## Exercise details
In the entries that follow, the lines from the one with "match r with" through the one with "- left. split;" are the ones to write out, exactly and with both ends included. Nothing else should appear.

Saved data entries:
»»
(** ** The counter *)

Abbreviation window := (period * second).

(** The counter belongs to the [N]-th window since [t0], which started at [s]; the
    comparisons made and the credits in circulation fit in the windows so far. *)
Definition counted (t0 : Time) (w : World request) (credits : nat) : Prop :=
  t0 <= w_now w /\
  ((w_kv w !! counter = None /\ guesses u ip w + Z.of_nat credits = 0) \/
   exists N n s, 1 <= N /\ 1 <= n <= int64_max /\ w_kv w !! counter = Some (itoa n, Some (s + window)) /\
     t0 + (N - 1) * window <= s <= w_now w /\
     guesses u ip w + Z.of_nat credits <= max * (N - 1) + Z.min n max).

Definition unsuccessful (ev : event request outcome) (w w' : World request) : Prop := none_succeeded u ip w' = true.

Lemma secs_pos : 1 <= period.
Proof using Type. unfold ttl_seconds. destruct (Z.ltb_spec (f_ceil_int64 (Seconds (aa_LockoutDuration cfg))) 1); lia. Qed.

Lemma guesses_exec who oc R (o : op R) w : guesses u ip (step_op who oc R o w).1 =
  guesses u ip w + Z.of_nat (length (List.filter (fun x => attempt u ip x.1) (guess_of bcrypt_check who o))).
Proof using Type. unfold guesses. rewrite exec_guesses, List.filter_app, length_app. lia. Qed.

(** The counter after an increment. *)
Lemma incr_counted t0 w c : 0 <= max -> counted t0 w c ->
  let '(w', n) := incrWithTTLScript counter period w in
  match n with
  | Some n => counted t0 w' (if n <=? max then S c else c)
  | None => w' = w
  end.
Proof using Type.
  intros Hmax [Ht H]. pose proof secs_pos as Hs. unfold incrWithTTLScript, kv_get.
  assert (forall N, 1 <= N -> t0 + (N - 1) * window <= w_now w -> guesses u ip w + Z.of_nat c <= max * (N - 1) ->
    counted t0 (set_kv w (<[counter := ("1", Some (w_now w + window))]> (w_kv w))) (if 1 <=? max then S c else c)) as Hnew.
  { intros N HN Hlo Hg. split; [done|]. right. exists N, 1, (w_now w). simpl. rewrite lookup_insert_eq.
    split_and!; try done; try (unfold int64_max; lia). unfold guesses in *. simpl. destruct (Z.leb_spec 1 max); lia. }
  destruct H as [[Hk Hg]|(N & n & s & HN & Hn & Hk & Hsn & Hg)]; rewrite Hk; simpl; [apply (Hnew 1); lia|].
  unfold unexpired. simpl. destruct (Z.leb_spec (s + window) (w_now w)) as [Hle|Hlt]; simpl.
  { apply (Hnew (N + 1)); nia. }
  rewrite redis_int_itoa by lia. destruct (Z.eqb_spec n int64_max) as [|Hne]; [done|].
  destruct (Z.eqb_spec (n + 1) 1); [lia|]. split; [done|]. right. exists N, (n + 1), s. simpl. rewrite lookup_insert_eq.
  split_and!; try done; try lia. unfold guesses in *. simpl. destruct (Z.leb_spec (n + 1) max); lia.
Qed.

Lemma counted_frame t0 w w' c : w_now w' = w_now w -> w_kv w' !! counter = w_kv w !! counter ->
  guesses u ip w' = guesses u ip w -> counted t0 w c -> counted t0 w' c.
Proof using Type. unfold counted. by intros -> -> ->. Qed.

Lemma counted_quiet t0 who oc R (o : op R) w c : ~ writes counter o ->
  match o with BcryptCheck _ _ => attempt u ip who = false | _ => True end ->
  counted t0 w c -> counted t0 (step_op who oc R o w).1 c.
Proof using Type.
  intros Hw Ha. apply counted_frame; [apply exec_now|by apply exec_kv|].
  rewrite guesses_exec. destruct o; simpl; try lia. rewrite Ha. simpl. lia.
Qed.

Lemma incr_step t0 who oc w c w' r : 0 <= max -> counted t0 w c ->
  step_op who oc _ (RedisIncr counter period) w = (w', r) ->
  match r with
  | inr n => counted t0 w' (if n <=? max then S c else c)
  | inl _ => counted t0 w' c
  end.
Proof using Type.
  intros Hmax HI Ex. pose proof (incr_counted t0 w c Hmax HI) as H. cbn [exec] in Ex.
  destruct (incrWithTTLScript counter period w) as [w1 [n|]].
  - assert (counted t0 w1 c) as H'.
    { revert H. destruct (n <=? max); [|done]. intros [? [[? ?]|(N & m & s & ?)]]; (split; [done|]).
      - left. split; [done|]. unfold guesses in *. lia.
      - right. exists N, m, s. destruct_and!. split_and!; try done. lia. }
    destruct (remote_reply oc w (w1, inr n : auth_error + Z)) as [E|(w2 & E & [->| ->])]; rewrite E in Ex; by simplify_eq/=.
  - subst w1. destruct (remote_reply oc w (w, inl ErrOtherStore : auth_error + Z)) as [E|(w2 & E & [->| ->])];
      rewrite E in Ex; by simplify_eq/=.
Qed.

Lemma throttle_sound t0 : 0 <= max -> op_sound step_op (fun _ _ => tt) throttle (fun _ => counted t0) unsuccessful.
Proof using Type.
  clear sha256 marshal unmarshal sort_sessions dummyHash breached Hu.
  intros Hmax i c e R o [] w g rest P w' r HK HI Hs Ex.
  assert (w' = (step_op c e R o w).1) as Ew by (by rewrite Ex).
  pose proof (counted_quiet t0 c e R o w (g + rest)) as Hq. rewrite <- Ew in Hq.
  destruct o; cbn [throttle writes] in *;
    try (exists g; split; [destruct_and?; auto|]; apply Hq; tauto).
  - destruct (decide (key = counter)) as [->|Hne]; [|exists g; split; [done|]; by apply Hq].
    destruct Hs as (-> & He & Hn). pose proof (incr_step t0 _ _ _ _ _ _ Hmax HI Ex) as H. destruct r as [e'|n].
    + by exists g.
    + exists (if n <=? max then S g else g). split; [done|]. by destruct (n <=? max).
  - destruct (attempt u ip c) eqn:Ha; [|exists g; split; [done|]; apply Hq; tauto].
    destruct Hs as (g' & -> & HP). cbn [exec] in Ex. injection Ex as <- <-.
    destruct (bcrypt_check hash password) eqn:Eb.
    { unfold unsuccessful, none_succeeded in HK. simpl in HK. rewrite forallb_app in HK. simpl in HK. by rewrite Ha, andb_false_r in HK. }
    exists g'. split; [done|]. destruct HI as [Ht H]. split; [done|].
    unfold guesses in *. simpl. rewrite List.filter_app, length_app. simpl. rewrite Ha. simpl.
    destruct H as [[? ?]|(N & m & s & ?)]; [lia|]. right. exists N, m, s. destruct_and!. split_and!; try done. lia.
Qed.

(** ** The theorem *)

Lemma handleLogin_wp r : wp (throttle r) (serve' r) 0 (fun _ _ => True).
Proof using Hu.
  pose proof (throttle_mono r) as Hm. destruct r as [u' p ip' ua|h ip' e]; [|by apply quiet_admin].
  cbn [serve]. unfold handleLogin. destruct (_ || _); [done|]. destruct (ValidateUsername u') eqn:Hv; [|done]. cbn [negb].
  apply wp_bind; [done|].
  assert (forall a g, wp (throttle (LoginRequest u' p ip' ua))
    (match a : auth_error + string * AdminSession with
     | inl ErrIPRateLimited => (let! l := CheckIPLockout cfg ip' in Ret (mkReply 429 (retry_after l) NoBody))%prog
     | inl ErrAccountLocked => (let! l := CheckLoginLockout cfg u' ip' in Ret (mkReply 429 (retry_after l) NoBody))%prog
     | inl ErrInvalidCredentials | inl ErrAccountDisabled => Ret (status 401)
     | inl _ => Ret (status 500)
     | inr (token, sess) =>
         let absTimeout := if aa_SessionAbsTimeout cfg =? 0 then 12 * hour else aa_SessionAbsTimeout cfg in
         Ret (mkReply 200 None (LoginBody token (as_UserID sess) (as_Username sess) (as_Role sess) (as_CreatedAt sess + absTimeout)))
     end) g (fun _ _ => True)) as Hrest.
  { intros [[]|[? ?]] g; try done; apply wp_steady_bind; try done; apply quiet_tests; exact u. }
  destruct (attempt u ip (LoginRequest u' p ip' ua)) eqn:Ha.
  - pose proof Ha as Ha'. cbn [attempt] in Ha'. apply andb_true_iff in Ha' as [->%String.eqb_eq ->%String.eqb_eq].
    apply attempt_wp; [done|]. intros a g. apply Hrest.
  - assert (loginFailUserIPKey u' ip' <> counter) as Hne.
    { intros [-> ->]%user_ip_key_inj; [|done..]. cbn [attempt] in Ha. by rewrite !String.eqb_refl in Ha. }
    apply quiet_other; [done..|]. intros a. apply Hrest.
Qed.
««
## Result for this exercise
  match r with
  | inr n => counted t0 w' (if n <=? max then S c else c)
  | inl _ => counted t0 w' c
  end.
Proof using Type.
  intros Hmax HI Ex. pose proof (incr_counted t0 w c Hmax HI) as H. cbn [exec] in Ex.
  destruct (incrWithTTLScript counter period w) as [w1 [n|]].
  - assert (counted t0 w1 c) as H'.
    { revert H. destruct (n <=? max); [|done]. intros [? [[? ?]|(N & m & s & ?)]]; (split; [done|]).
      - left. split; [done|]. unfold guesses in *. lia.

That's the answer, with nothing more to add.